Reuters reported on Friday (May 14) that when the media outlet asked Zeid Kayali, the lead clinical trial investigator at Pioneer Pharmaceuticals, about the clinical trial of Proxalutamide, Kayali said he was not in charge of the clinical trial, but that as of early May, Pioneer Pharmaceuticals had not given any patients the drug at all.
In response, Pioneer’s chief financial officer Lu Yan explained in an interview that Kayali was only one of the company’s clinical trial investigators and did not necessarily have full knowledge of the situation, and that he would not comment further on the company’s announcement about Proxalutamide last month.
Generally speaking, most pharmaceutical companies provide some basic information about their clinical trials to outsiders, including who is leading the trial and which research organization or medical institution is responsible for ensuring the safety and scientific validity of the subjects, the paper noted. However, Lu Yan refused to disclose information about the other principal investigators or researchers in charge of the clinical trial site at Pioneer Pharmaceuticals, citing the protection of company secrets, indicating that the company’s experiments were completely opaque.
Stephen Ostroff, a former FDA chief scientist, was quoted as saying that the lack of transparency in Pioneer’s trials and the contradictory claims made by the company’s researchers to previous claims made by the company made the company’s claims of efficacy highly suspect.
In fact, Pioneer Pharmaceuticals claimed in March that results from a clinical trial conducted by the company in Brazil showed that Proxalutamide reduced the risk of death in 92% of patients with CPC pneumonia; and on April 25, it also claimed that the first patient had been recruited and enrolled in a Phase 3 clinical trial of the company’s drug Proxalutamide for the treatment of CPC pneumonia in the United States. dosing. The publicity has caused the company’s share price to soar since March, causing the Hong Kong-listed company’s share price to almost triple and its market capitalization to soar from HK$6.6 billion to the current HK$23.4 billion.

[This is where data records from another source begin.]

Lemma fetch_lookback_sound fuel d next acc :
  (Z.to_nat (ASSUME_VALID_HEIGHT - next) < fuel)%nat -> Forall U acc -> sound (fetch_lookback fuel v d next acc) (Forall U).
Proof.
  revert next acc. induction fuel as [|fuel IH]; intros next acc Hf Ha; [lia|]. cbn [fetch_lookback].
  destruct (Z.ltb_spec next ASSUME_VALID_HEIGHT) as [Hlt|]; [|by apply spec_ret].
  eapply spec_bind; [by apply spec_deadline with (Q := fun _ => True)|]. intros _ _.
  eapply spec_bind; [apply ask_batch_sound|]. intros b [Ub Hb]. apply IH; [lia|]. by apply Forall_app.
Qed.
Lemma lookback_sound d h m : known_ok m -> sound (lookback v d h m) known_ok.
Proof.
  intros Hm. eapply spec_bind; [apply fetch_lookback_sound; [unfold lookback_start, saturating_sub, lookback_span; lia|done]|].
  intros hs Hhs. eapply spec_bind; [by apply spec_guard with (Q := fun _ => True)|]. intros _ _.
  eapply spec_bind with (P := fun _ => True); [by apply spec_lift; destruct (authenticate_prechckpt_headers _ _)|].
  intros _ _. apply spec_ret. by apply known_ok_fold.
Qed.

Lemma validate_one_sound m parent h x :
  known_ok m -> U x ->
  sound (validate_one_forward_header v m parent h x)
    (fun m => known_ok m /\ prev_block_id x = parent /\ height x = h /\ checked x).
Proof.
  intros Hm Ux. unfold validate_one_forward_header.
  destruct (bool_decide_reflect (prev_block_id x = parent)) as [Hp|]; [|by apply spec_throw]. cbn [negb].
  destruct (Z.eqb_spec (height x) h) as [Hh|]; [|by apply spec_throw]. cbn [negb].
  apply spec_observe. intros k. eapply spec_bind; [apply spec_lift with (Q := fun d => expected_difficulty_overlay (overlay_at v m k) (prev_block_id x) (height x) = Ok d); by destruct (expected_difficulty_overlay _ _ _)|].
  intros d Hd. destruct (bool_decide_reflect (difficulty_target x = d)) as [<-|]; [|by apply spec_throw]. cbn [negb].
  apply spec_observe. intros k'. eapply spec_bind; [by apply spec_guard with (Q := fun _ => True)|]. intros _ _.
  eapply spec_bind; [apply spec_lift with (Q := fun b => verify_pow x = Ok b); by destruct (verify_pow x)|].
  intros [] Hb; [|by apply spec_throw]. apply spec_ret. split_and!; [by apply known_ok_remember|done|done|].
  split_and!; eauto.
Qed.

(** The state of the walk from anchor [(aid, ah)]. *)
Record walked (aid : Hash256) (ah : Z) (w : Walk) : Prop := {
  wk_known : known_ok (w_known w);
  wk_linked : linked aid (ah + 1) (w_validated w);
  wk_last : w_last w = tip_of aid (w_validated w);
  wk_next : w_next w = ah + 1 + len (w_validated w);
  wk_checked : Forall checked (w_validated w)
}.
Lemma walk_batch_sound aid ah batch w :
  walked aid ah w -> Forall U batch ->
  sound (walk_batch v batch w) (fun w' => walked aid ah w' /\ w_next w' = w_next w + len batch).
Proof.
  intros Hw Hb. revert w Hw. induction Hb as [|x batch Ux Hb IH]; intros w Hw; cbn [walk_batch].
  { apply spec_ret. split; [done|]. unfold len. simpl. lia. }
  destruct Hw as [Hk Hl Hla Hn Hc]. eapply spec_bind; [by apply validate_one_sound|]. intros m (Hm & Hp & Hh & Hx).
  apply spec_observe. intros k. eapply spec_mono; [apply IH|].
  - constructor; cbn [w_known w_validated w_last w_next].
    + done.
    + apply linked_snoc. rewrite <- Hla. split_and!; [done|done|]. lia.
    + by rewrite tip_of_snoc.
    + rewrite len_app, Hn. unfold len at 3. simpl. lia.
    + by apply Forall_app; split; [|apply Forall_singleton].
  - intros w' [? Hw']. split; [done|]. rewrite Hw', len_cons. simpl. lia.
Qed.
Lemma walk_forward_sound aid ah fuel d r claim w :
  walked aid ah w -> w_next w <= claim + 1 -> (Z.to_nat (claim + 1 - w_next w) < fuel)%nat ->
  sound (walk_forward fuel v d r claim w) (fun w' => walked aid ah w' /\ w_next w' = claim + 1).
Proof.
  revert w. induction fuel as [|fuel IH]; intros w Hw Hn Hf; [lia|]. cbn [walk_forward].
  destruct (Z.leb_spec (w_next w) claim) as [Hle|]; [|apply spec_ret; split; [done|lia]].
  eapply spec_bind; [by apply spec_deadline with (Q := fun _ => True)|]. intros _ _. apply spec_observe. intros k.
  eapply spec_bind; [by apply spec_guard with (Q := fun _ => True)|]. intros _ _.
  eapply spec_bind; [apply ask_batch_sound|]. intros b [Ub Hb].
  assert (len b <= claim - w_next w + 1) as Hb'.
  { pose proof (Z.mod_le (claim - w_next w + 1) (2 ^ 32) ltac:(lia) ltac:(done)). lia. }
  eapply spec_bind; [by apply walk_batch_sound|]. intros w' [Hw' Hn']. apply IH; [done|lia|lia].
Qed.
(** The end of a task: its slot, channel and reservation are free again. *)
Lemma leave_ok c c' slot s ts1 ts2 g :
  tip_ok {| coord := c; tasks := ts1 ++ {| t_session := s; t_slot := slot |} :: ts2; gone := g |} ->
  (forall r, semaphore_for r c' = semaphore_for r c + if decide (slot = Some r) then 1 else 0) ->
  subscribers c' = delete s (subscribers c) -> active c' = active c ∖ {[s]} -> cache_ok (cache c') ->
  tip_ok {| coord := c'; tasks := ts1 ++ ts2; gone := g |}.
Proof.
  intros [Hs Hch Hq Hr Hsi Hca] Esem Es Ea Hc. constructor; cbn [coord tasks gone] in *.
  - intros r. destruct (Hs r) as [Hsum ?]. rewrite holding_split in Hsum. cbn [t_slot] in Hsum. rewrite Esem. case_decide; lia.
  - intros s'. rewrite Es. intros Hs'. destruct (decide (s' = s)) as [->|Hne]; [by rewrite lookup_delete_eq in Hs'; destruct Hs'|].
    rewrite lookup_delete_ne in Hs' by done. destruct (Hch s' Hs') as (t & Ht & <- & Hslot). exists t. split; [|done].
    apply elem_of_app in Ht as [Ht|Ht]; [by apply elem_of_app; left|]. apply elem_of_cons in Ht as [->|Ht]; [done|]. by apply elem_of_app; right.
  - intros s' q. rewrite Es, lookup_delete_Some. intros [_ Hq']. by eapply Hq.
  - intros t Ht. rewrite Ea. destruct (decide (t_session t = s)) as [E|E]; [right; rewrite E; by eapply live_other|].
    destruct (Hr t) as [?|?]; [|set_solver|by right]. apply elem_of_app in Ht as [?|?]; apply elem_of_app; [by left|right; by right].
  - by eapply live_drop.
  - done.
Qed.
Lemma end_ok v k k' ch cid o r s c ts1 ts2 g :
  tip_ok {| coord := c; tasks := ts1 ++ {| t_session := s; t_slot := Some r |} :: ts2; gone := g |} ->
  validate_tip v ch cid k = Some (o, k') ->
  tip_ok {| coord := release_reservation s (end_attempt r s o c); tasks := ts1 ++ ts2; gone := g |}.
Proof.
  intros Hok Ho. pose proof (to_cache _ Hok) as Hca. cbn [coord] in Hca. apply (leave_ok c _ (Some r) s); [done|..]; unfold end_attempt.
  - intros r'. destruct o as [[t hs]|e], r, r'; cbn; repeat case_decide; first [lia|congruence].
  - destruct o as [[t hs]|e], r; done.
  - destruct o as [[t hs]|e], r; done.
  - assert (cache_ok (match o with Ok (_, hs) => fold_left (fun m h => cache_insert (fst s) h m) hs (cache c) | Err _ => cache c end)) as Hx.
    { destruct o as [[t hs]|e]; [|done]. apply cache_ok_fold; [done|]. exact (validate_tip_pow v ch cid k _ k' Ho). }
    destruct o as [[t hs]|e], r; exact Hx.
Qed.

(** Changes that keep tasks and semaphores. *)
Lemma adjust_ok c c' ts g g' :
  tip_ok {| coord := c; tasks := ts; gone := g |} ->
  (forall r, semaphore_for r c' = semaphore_for r c) ->
  (forall s q, subscribers c' !! s = Some q -> exists q', subscribers c !! s = Some q' /\ (len q <= Z.max (len q') SUBSCRIBER_CAPACITY)) ->
  (forall t, t ∈ ts -> t_session t ∈ active c \/ t_session t ∈ g -> t_session t ∈ active c' \/ t_session t ∈ g') ->
  g ⊆ g' -> cache_ok (cache c') -> tip_ok {| coord := c'; tasks := ts; gone := g' |}.
Proof.
  intros [Hs Hch Hq Hr Hsi Hca] Esem Hsub Hact Hg Hc. constructor; cbn [coord tasks gone] in *.
  - intros r. rewrite Esem. apply Hs.
  - intros s [q Hs']. apply Hch. destruct (Hsub s q Hs') as (q' & -> & _). done.
  - intros s q Hs'. destruct (Hsub s q Hs') as (q' & Hq' & Hlen). apply Hq in Hq'. lia.
  - intros t Ht. apply Hact; [done|by apply Hr].
  - assert (live g' ts = filter (fun s => s ∉ g') (live g ts)) as ->.
    { rewrite list_filter_filter_l; [done|]. intros x. set_solver. }
    by apply NoDup_filter.
  - done.
Qed.
Lemma adjust_keep c c' ts g :
  tip_ok {| coord := c; tasks := ts; gone := g |} -> (forall r, semaphore_for r c' = semaphore_for r c) ->
  subscribers c' = subscribers c -> active c ⊆ active c' -> cache_ok (cache c') -> tip_ok {| coord := c'; tasks := ts; gone := g |}.
Proof.
  intros Hok Esem Es Ha Hc. eapply adjust_ok; [done|done| | |done|done].
  - intros s q. rewrite Es. intros Hq. exists q. split; [done|lia].
  - set_solver.
Qed.

Lemma route_ok s hs c ts g : tip_ok {| coord := c; tasks := ts; gone := g |} ->
  tip_ok {| coord := snd (route_headers_if_subscribed s hs c); tasks := ts; gone := g |}.
Proof.
  intros Hok. unfold route_headers_if_subscribed. destruct (subscribers c !! s) as [q|] eqn:E; [|done]. cbn [snd].
  destruct (Z.ltb_spec (len q) SUBSCRIBER_CAPACITY) as [Hlt|]; [|done].
  eapply adjust_ok; [done|by intros []| |by auto|done|apply (to_cache _ Hok)].
  intros s' q'. cbn. rewrite lookup_insert_Some. intros [[<- <-]|[_ Hq']].
  - exists q. split; [done|]. rewrite len_app. unfold len at 2. simpl. lia.
  - exists q'. split; [done|lia].
Qed.
Lemma spawn_ok' s c ts g : fst (try_reserve s c) = true -> tip_ok {| coord := c; tasks := ts; gone := g |} ->
  tip_ok {| coord := snd (try_reserve s c); tasks := {| t_session := s; t_slot := None |} :: ts; gone := g |}.
Proof.
  cbn [fst try_reserve]. intros Hres [Hs Hch Hq Hr Hsi Hca]. apply negb_true_iff, bool_decide_eq_false in Hres.
  constructor; cbn [coord tasks gone snd try_reserve] in *.
  - intros r. destruct (Hs r) as [Hsum ?]. pose proof (holding_split r [] {| t_session := s; t_slot := None |} ts) as Hh. cbn [app t_slot] in Hh.
    rewrite Hh, decide_False by done. destruct r; cbn in *; lia.
  - intros s' Hs'. destruct (Hch s' Hs') as (t & Ht & ? & ?). exists t. split; [by right|done].
  - done.
  - intros t Ht. cbn. apply elem_of_cons in Ht as [->|Ht]; [set_solver|]. destruct (Hr t Ht); [set_solver|by right].
  - rewrite fmap_cons, filter_cons. cbn [t_session]. case_decide as Hg; [|done]. apply NoDup_cons. split; [|done].
    intros Hin. apply list_elem_of_filter in Hin as [_ Hin]. apply list_elem_of_fmap in Hin as (t & -> & Ht). by destruct (Hr t Ht).
  - done.
Qed.
(* ===== verification/PeerRegistry.v ===== *)
(** * Peers and their sessions ([PeerRegistry] of [src/network/sync.rs])

    The registry of peers by identity, the index of connected sockets, and the
    reservations of sockets whose handshake is running; the rules for a second
    session of one identity; the choice of a session to evict when all inbound
    slots are taken; and what the listener and the two handshake paths do with
    them, each under the registry's lock.

    Instants are nanoseconds.  [order] is the order in which the [HashMap] of peers
    is walked, which the program does not choose.  A session's shutdown flag is
    named by its session number. *)

From S2P Require Import Prelude Bytes Codec Hash Transaction Block Wire Utxo Storage.
#[local] Open Scope Z_scope.
#[local] Open Scope list_scope.

Definition MAX_INBOUND_PEERS : Z := 256.
Definition MAX_INBOUND_PER_IP : Z := 1.
Definition EVICTION_PENDING_HEADROOM : Z := 32.
Definition POST_HANDSHAKE_GRACE_SECS : Z := 15.
Definition PROTECT_USEFUL_N : nat := 8.
Definition PROTECT_OLDEST_N : nat := 8.
Definition PROTECT_GROUPS_N : nat := 16.
Definition USEFUL_PROTECTION_SECS : Z := 600.
Definition NANOS : Z := 1000000000.

#[export] Instance SocketAddr_eq_dec : EqDecision SocketAddr.
Proof. solve_decision. Defined.
#[export] Instance SocketAddr_countable : Countable SocketAddr.
Proof.
  refine (inj_countable' (fun a => match a with SockV4 o p => inl (o, p) | SockV6 o p f s => inr (o, p, (f, s)) end)
            (fun x => match x with inl (o, p) => SockV4 o p | inr (o, p, (f, s)) => SockV6 o p f s end) _).
  by intros [].
Defined.

Abbreviation PeerId := bytes.

(** ** Data *)

Record PeerSession := { session_id : Z; socket_addr : SocketAddr; is_outbound : bool; established_at : Z }.
Record RetryState := { backoff_secs : Z; next_attempt_at : Z }.
Record PeerTip := { pt_height : Z; pt_work : bytes; pt_block_id : Hash256; pt_confirmed : bool }.
Record LogicalPeer := {
  session : option PeerSession; known_addrs : gset SocketAddr; preferred_dial_addr : option SocketAddr;
  desired_outbound : bool; retry : RetryState; lp_tip : option PeerTip; ibd_cooldown_until : option Z;
  last_useful_message_at : option Z; ever_confirmed_for_ibd : bool
}.
Record PeerRegistry := {
  by_identity : gmap PeerId LogicalPeer;
  connected_socket_to_identity : gmap SocketAddr PeerId;
  known_dial_addr_to_identity : gmap SocketAddr PeerId;
  pending_inbound_sockets : gset SocketAddr;
  pending_outbound_addrs : gset SocketAddr
}.
Definition PeerRegistry_new : PeerRegistry := {|
  by_identity := ∅; connected_socket_to_identity := ∅; known_dial_addr_to_identity := ∅;
  pending_inbound_sockets := ∅; pending_outbound_addrs := ∅ |}.

Definition with_peers (m : gmap PeerId LogicalPeer) (r : PeerRegistry) : PeerRegistry :=
  Build_PeerRegistry m (connected_socket_to_identity r) (known_dial_addr_to_identity r) (pending_inbound_sockets r) (pending_outbound_addrs r).
Definition with_connected (m : gmap SocketAddr PeerId) (r : PeerRegistry) : PeerRegistry :=
  Build_PeerRegistry (by_identity r) m (known_dial_addr_to_identity r) (pending_inbound_sockets r) (pending_outbound_addrs r).
Definition with_dial (m : gmap SocketAddr PeerId) (r : PeerRegistry) : PeerRegistry :=
  Build_PeerRegistry (by_identity r) (connected_socket_to_identity r) m (pending_inbound_sockets r) (pending_outbound_addrs r).
Definition with_pending (i o : gset SocketAddr) (r : PeerRegistry) : PeerRegistry :=
  Build_PeerRegistry (by_identity r) (connected_socket_to_identity r) (known_dial_addr_to_identity r) i o.
Lemma reg_step_ok r r' : reg_step r r' -> registry_ok r -> registry_ok r'.
Proof.
  intros Hs Hr. destruct Hs as [a r|a r|a r|a r|e order id s t r Ha|e id s t r Ha|id sid r|now id sid r|id a r|f id r Hf].
  - unfold accept. destruct (_ <=? _); [done|]. destruct (_ <=? _); [done|]. by apply reserve_ok.
  - by apply reserve_ok.
  - by apply release_ok.
  - by apply release_ok.
  - apply admit_inbound_ok; [done|]. by apply (rg_inbound r Hr).
  - apply admit_outbound_ok; [done|]. by apply (rg_outbound r Hr).
  - by apply detach_ok.
  - unfold mark_useful_message. destruct (by_identity r !! id) as [lp|] eqn:E; [|done]. destruct (current sid lp); [|done].
    apply (registry_same r); [done| |done|done|done]. intros id'. unfold session_of. cbn. destruct (decide (id' = id)) as [->|]; [|by rewrite lookup_insert_ne].
    by rewrite lookup_insert_eq, E.
  - apply (registry_same (with_peers (alter (set_dial a) id (by_identity r)) r)); [by apply alter_retry_ok|done|done|done|done].
  - by apply alter_retry_ok.
Qed.
Lemma registry_new_ok : registry_ok PeerRegistry_new.
Proof.
  constructor; cbn.
  - intros a id. rewrite lookup_empty. unfold session_of. cbn. rewrite lookup_empty. naive_solver.
  - intros a Ha. set_solver.
  - intros a Ha. set_solver.
Qed.
Lemma registry_reachable r r' : rtc reg_step r r' -> registry_ok r -> registry_ok r'.
Proof. intros Hr. induction Hr as [|x y z Hs _ IH]; [done|]. intros Hx. apply IH. by eapply reg_step_ok. Qed.

(** ** Ranking *)

Lemma key_le_total {A} (f : A -> key) : Total (key_le f).
Proof.
  intros a b. unfold key_le, key_cmp. rewrite (Z.compare_antisym (fst (fst (f a)))), (Z.compare_antisym (snd (fst (f a)))), (lex_cmp_antisym (snd (f a))).
  destruct (fst (fst (f a)) ?= fst (fst (f b))); simpl; [|by left|by right]. destruct (snd (fst (f a)) ?= snd (fst (f b))); simpl; [|by left|by right].
  destruct (lex_cmp (snd (f a)) (snd (f b))); simpl; naive_solver.
Qed.
Lemma key_cmp_cases a b : key_cmp a b <> Gt <->
  fst (fst a) < fst (fst b) \/ fst (fst a) = fst (fst b) /\ (snd (fst a) < snd (fst b) \/ snd (fst a) = snd (fst b) /\ lex_cmp (snd a) (snd b) <> Gt).
Proof.
  unfold key_cmp. destruct (Z.compare_spec (fst (fst a)) (fst (fst b))) as [E1|E1|E1], (Z.compare_spec (snd (fst a)) (snd (fst b))) as [E2|E2|E2];
    naive_solver lia.
Qed.
Lemma key_le_trans {A} (f : A -> key) : Transitive (key_le f).
Proof.
  intros a b c. unfold key_le. rewrite !key_cmp_cases. intros H1 H2.
  assert (lex_cmp (snd (f a)) (snd (f b)) <> Gt -> lex_cmp (snd (f b)) (snd (f c)) <> Gt -> lex_cmp (snd (f a)) (snd (f c)) <> Gt) as Hl.
  { destruct (lex_cmp (snd (f a)) (snd (f b))) eqn:E1; [apply lex_cmp_eq in E1 as ->; done| |done].
    destruct (lex_cmp (snd (f b)) (snd (f c))) eqn:E2; [apply lex_cmp_eq in E2 as <-; by rewrite E1| |done]. by rewrite (lex_cmp_trans _ _ _ E1 E2). }
  destruct H1 as [H1|(H1 & [H1'|[H1' H1'']])], H2 as [H2|(H2 & [H2'|[H2' H2'']])]; try (left; lia); right; (split; [lia|]); try (left; lia).
  right. split; [lia|auto].
Qed.
(** A further strike five minutes after the last one lifts the ban. *)
Definition lifted : Abuse := strike_at (310 * NANOS) culprit ten_strikes.
Example late_strike_lifts_ban :
  fst (is_ip_banned (311 * NANOS) false culprit ten_strikes) = true /\ fst (is_ip_banned (311 * NANOS) false culprit lifted) = false.
Proof. split; vm_compute; reflexivity. Qed.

However, as of now, Proxalutamide has still not received any national regulatory approval, and its claimed clinical trial results in Brazil have not been tested by its peers.
According to public information, Proxalutamide, which is translated as “Proclutamide” in Chinese, is a new generation of androgen receptor (AR) antagonist developed by Pioneer Pharmaceuticals, which was originally used mainly for the treatment of tumor and non-tumor AR-related diseases. After the outbreak of the Chinese communist pneumonia epidemic, the company’s researchers claimed that the drug not only blocked AR signaling, but also reduced the expression of two key proteins that allow the virus that causes COVID-19 disease to enter the host cell, and thus Proxalutamide began to explore its potential as a treatment for Chinese communist pneumonia.